At her home in Gauteng, Rebecca Mhlanga recalls her father being sick from the time she was 13. He died in 2005 and when her mother passed two years later it was left up to Rebecca to look after her four brothers and two sisters. Every day anew, she has to find ways to feed and school a family that now depends on her.
Four of her siblings go to school but Rebecca has to remain home to look after her youngest brothers as she cannot afford to send them to day-care. Rebecca and her siblings stay in their parents’ house in Ivory Park, an informal settlement East of Johannesburg, and depend solely on the money that she gets from the tenants who have rented outside rooms.
Rebecca lives in one of over 100 000 child-headed households in South Africa. Some of the biggest challenges these parentless family units face is accessing grants, paying school fees and growing up without emotional support.
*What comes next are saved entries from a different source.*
(** ** C2: the same URL inserted twice *)

Lemma present_app {row : Type} (key : row -> string) (u : string) (a b : Store.table row) :
  Store.present key u (a ++ b) = Store.present key u a || Store.present key u b.
Proof. unfold Store.present. apply existsb_app. Qed.

(** Two rows of a table with the same URL are one row. *)
Lemma update_absent (u : string) (db : Js.DB) :
  Store.present Js.url_of u db = false ->
  map (fun r => if Store.same_url Js.url_of u r then Js.set_notified r else r) db = db.
Proof.
  unfold Store.present. induction db as [|r db IH]; simpl; [reflexivity|].
  intros H. apply orb_false_iff in H. destruct H as [Hr Hdb].
  rewrite Hr, (IH Hdb). reflexivity.
Qed.

(** A first sighting by the Go variant: the row is appended. *)
Lemma go_insert_new (db : Go.DB) (l : Go.Listing) :
  Store.present Go.ListingURL (Go.ListingURL l) db = false ->
  Go.insertListing db None l = (db ++ [l], None).
Proof.
  intros H. unfold Go.insertListing. rewrite (insert_fresh _ _ _ H). reflexivity.
Qed.

(** A first sighting by the JavaScript variant: the row is appended, and
    it is marked as notified when the price was worth a notification and
    the UPDATE succeeded. *)
Lemma js_insert_new (w : Js.World) (i : nat) (db : Js.DB) (l : Js.listing) :
  Js.insert_error w i = None ->
  Store.present Js.url_of (Js.listing_url l) db = false ->
  fst (Js.insertListing w i db l) =
  db ++ [{| Js.fields := l;
            Js.notified := match Js.update_error w i with
                           | None => Js.price_condition (Js.price l)
                           | Some _ => false
                           end |}].
Proof.
  intros He Hp. unfold Js.insertListing. rewrite He.
  rewrite (insert_fresh Js.url_of db {| Js.fields := l; Js.notified := false |} Hp).
  cbv beta iota zeta. change (0 <? 1)%nat with true. cbv iota.
  destruct (Js.price_condition (Js.price l)) eqn:Hc.
  - unfold Js.markAsNotified. destruct (Js.update_error w i) as [err|]; [reflexivity|].
    cbn [fst snd Store.update_where].
    rewrite map_app, (update_absent _ _ Hp). cbn [map].
    unfold Store.same_url, Js.url_of. cbn [Js.fields].
    rewrite String.eqb_refl. reflexivity.
  - destruct (Js.update_error w i); reflexivity.
Qed.

(** C2 (fails in craigslist_bot.go).  The same URL is inserted twice into
    a table that satisfies its UNIQUE constraint, no statement failing.

    craigslist_bot.go: after both calls the table holds one row for the
    URL; the second call leaves the table as the first left it; when the
    URL was new the first call appended its record and that is the row
    found afterwards, and when it was known the first call changed
    nothing either.  But insertListing returns err alone, and it is nil
    both times: the second call reports nothing that tells it from the
    first, although the statement changed no row.

    main.js: the same for the table; the row of a new URL carries the
    first record, marked as notified when its price was worth a
    notification and the UPDATE succeeded; and the second call sees
    this.changes = 0 and does nothing but run the INSERT. *)
Theorem C2_go_insert_reports_no_creation :
  forall (db : Go.DB) (first second : Go.Listing)
         (w : Js.World) (i j : nat) (jdb : Js.DB) (jfirst jsecond : Js.listing),
    Store.unique Go.ListingURL db ->
    Go.ListingURL second = Go.ListingURL first ->
    Store.unique Js.url_of jdb ->
    Js.listing_url jsecond = Js.listing_url jfirst ->
    Js.insert_error w i = None ->
    Js.insert_error w j = None ->
    let db1 := fst (Go.insertListing db None first) in
    let db2 := fst (Go.insertListing db1 None second) in
    let jdb1 := fst (Js.insertListing w i jdb jfirst) in
    let jdb2 := fst (Js.insertListing w j jdb1 jsecond) in
    (Store.rows_with Go.ListingURL (Go.ListingURL first) db2 = 1 /\
     db2 = db1 /\
     (Store.present Go.ListingURL (Go.ListingURL first) db = false ->
      db1 = db ++ [first] /\
      Store.lookup Go.ListingURL (Go.ListingURL first) db2 = Some first) /\
     (Store.present Go.ListingURL (Go.ListingURL first) db = true -> db1 = db) /\
     snd (Store.insert_or_ignore Go.ListingURL db1 second) = 0 /\
     snd (Go.insertListing db None first) = None /\
     snd (Go.insertListing db1 None second) = None) /\
    (Store.rows_with Js.url_of (Js.listing_url jfirst) jdb2 = 1 /\
     Js.insertListing w j jdb1 jsecond = (jdb1, [Js.RunInsert jsecond]) /\
     (Store.present Js.url_of (Js.listing_url jfirst) jdb = false ->
      let stored := {| Js.fields := jfirst;
                       Js.notified := match Js.update_error w i with
                                      | None => Js.price_condition (Js.price jfirst)
                                      | Some _ => false
                                      end |} in
      jdb1 = jdb ++ [stored] /\
      Store.lookup Js.url_of (Js.listing_url jfirst) jdb2 = Some stored) /\
     (Store.present Js.url_of (Js.listing_url jfirst) jdb = true -> jdb1 = jdb)).
Proof.
  intros db first second w i j jdb jfirst jsecond Hu Hurl Hju Hjurl Hi Hj.
  cbv zeta. split.
  - assert (Store.present Go.ListingURL (Go.ListingURL second)
                          (fst (Go.insertListing db None first)) = true) as Hp1.
    { rewrite Hurl. unfold Go.insertListing. cbn [fst]. apply insert_present. }
    rewrite (go_insert_known _ second Hp1). cbn [fst snd].
    rewrite (insert_again Go.ListingURL _ second Hp1). cbn [snd].
    split; [unfold Go.insertListing; cbn [fst];
            apply (insert_rows_with Go.ListingURL db first Hu)|].
    split; [reflexivity|].
    split; [intros Hp; rewrite (go_insert_new db first Hp); cbn [fst];
            split; [reflexivity | apply lookup_app_absent; [exact Hp | reflexivity]]|].
    split; [intros Hp; rewrite (go_insert_known db first Hp); reflexivity|].
    split; [reflexivity|]. split; reflexivity.
  - assert (Store.present Js.url_of (Js.listing_url jsecond)
                          (fst (Js.insertListing w i jdb jfirst)) = true) as Hp1.
    { rewrite Hjurl.
      destruct (Store.present Js.url_of (Js.listing_url jfirst) jdb) eqn:Hp.
      - rewrite (js_insert_known w i jdb jfirst Hi Hp). exact Hp.
      - rewrite (js_insert_new w i jdb jfirst Hi Hp).
        rewrite present_app. apply orb_true_iff. right.
        unfold Store.present, Store.same_url, Js.url_of. cbn [existsb Js.fields].
        rewrite String.eqb_refl. reflexivity. }
    rewrite (js_insert_known w j _ jsecond Hj Hp1). cbn [fst].
    split.
    { apply unique_rows_with; [apply js_insertListing_unique; exact Hju|].
      rewrite <- Hjurl. exact Hp1. }
    split; [reflexivity|].
    split.
    { intros Hp. cbv zeta. rewrite (js_insert_new w i jdb jfirst Hi Hp).
      split; [reflexivity|]. apply lookup_app_absent; [exact Hp | reflexivity]. }
    intros Hp. rewrite (js_insert_known w i jdb jfirst Hi Hp). reflexivity.
Qed.

Lemma C2_go_insert_reports_no_creation_witness :
  let db : Go.DB := [] in
  let first := Fixture.couch 0 in
  let second := {| Go.Title := "Sofa"; Go.Price := "$5"; Go.City := "Concord";
                   Go.Posted := 60; Go.ListingURL := "/couch" |} in
  let w := Fixture.calm_js (Fixture.body []) in
  let i := 0 in
  let j := 1 in
  let jdb : Js.DB := [] in
  let jfirst := {| Js.title := "Couch"; Js.price := "Free"; Js.city := "Charlotte";
                   Js.posted := "5m ago"; Js.listing_url := "/couch" |} in
  let jsecond := {| Js.title := "Sofa"; Js.price := "$5"; Js.city := "Concord";
                    Js.posted := "6m ago"; Js.listing_url := "/couch" |} in
  Store.unique Go.ListingURL db /\
  Go.ListingURL second = Go.ListingURL first /\
  Store.unique Js.url_of jdb /\
  Js.listing_url jsecond = Js.listing_url jfirst /\
  Js.insert_error w i = None /\
  Js.insert_error w j = None /\
  Go.insertListing db None first = ([first], None) /\
  Go.insertListing [first] None second = ([first], None) /\
  (
  let db1 := fst (Go.insertListing db None first) in
  let db2 := fst (Go.insertListing db1 None second) in
  let jdb1 := fst (Js.insertListing w i jdb jfirst) in
  let jdb2 := fst (Js.insertListing w j jdb1 jsecond) in
  (Store.rows_with Go.ListingURL (Go.ListingURL first) db2 = 1 /\
   db2 = db1 /\
   (Store.present Go.ListingURL (Go.ListingURL first) db = false ->
    db1 = db ++ [first] /\
    Store.lookup Go.ListingURL (Go.ListingURL first) db2 = Some first) /\
   (Store.present Go.ListingURL (Go.ListingURL first) db = true -> db1 = db) /\
   snd (Store.insert_or_ignore Go.ListingURL db1 second) = 0 /\
   snd (Go.insertListing db None first) = None /\
   snd (Go.insertListing db1 None second) = None) /\
  (Store.rows_with Js.url_of (Js.listing_url jfirst) jdb2 = 1 /\
   Js.insertListing w j jdb1 jsecond = (jdb1, [Js.RunInsert jsecond]) /\
   (Store.present Js.url_of (Js.listing_url jfirst) jdb = false ->
    let stored := {| Js.fields := jfirst;
                     Js.notified := match Js.update_error w i with
                                    | None => Js.price_condition (Js.price jfirst)
                                    | Some _ => false
                                    end |} in
    jdb1 = jdb ++ [stored] /\
    Store.lookup Js.url_of (Js.listing_url jfirst) jdb2 = Some stored) /\
   (Store.present Js.url_of (Js.listing_url jfirst) jdb = true -> jdb1 = jdb))).
Proof.
  cbv zeta.
  split; [apply NoDup_nil|]. split; [reflexivity|].
  split; [apply NoDup_nil|]. split; [reflexivity|].
  split; [reflexivity|]. split; [reflexivity|].
  split; [reflexivity|]. split; [reflexivity|].
  exact (C2_go_insert_reports_no_creation
           [] (Fixture.couch 0)
           {| Go.Title := "Sofa"; Go.Price := "$5"; Go.City := "Concord";
              Go.Posted := 60; Go.ListingURL := "/couch" |}
           (Fixture.calm_js (Fixture.body [])) 0 1 []
           {| Js.title := "Couch"; Js.price := "Free"; Js.city := "Charlotte";
              Js.posted := "5m ago"; Js.listing_url := "/couch" |}
           {| Js.title := "Sofa"; Js.price := "$5"; Js.city := "Concord";
              Js.posted := "6m ago"; Js.listing_url := "/couch" |}
           (NoDup_nil _) eq_refl (NoDup_nil _) eq_refl eq_refl eq_refl).
Defined.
Rebecca receives little help from her community or neighbours.
However, some assistance is available. Loniah Mkhwanazi – a local community development worker – strives to connect people like Rebecca with the appropriate government departments and facilitates their applications for identity documentation and grants. This could also enable Rebecca to look for work and earn more money to support her siblings.
In the next insert, Wendy Khumalo meets Lindokuhle Shezi who has been living with HIV for 21 years. She is a jobless, single mother with two children and guardian to the 12 nieces and nephews her three sisters left behind, having themselves died of the illness.
She struggles to get by, unable to access welfare grants due to a lack of documentation – she has been told she requires an identity document as well as certificates for her deceased siblings and their children but, at R70 each, she says she cannot afford to provide birth certificates for 14 children.
And so she stresses and worries about a time when she may “lose hope or die.” Living openly with HIV herself, she knew her sisters were positive. She has had to deal with the aftermath of their refusal to disclose to her, or their children, while they were still alive.
While still often a challenge to access, the provision of grants significantly eases the lives of guardians of AIDS orphans. Lindokuhle teaches the children valuable skills, like growing their own food, but still she battles to make sure the school doesn’t send them home for unpaid fees. Her courage in living openly leads to her undertaking to test her nieces and nephews as she understands it is important for their future. It will require significant support – emotional and otherwise – to ensure that future.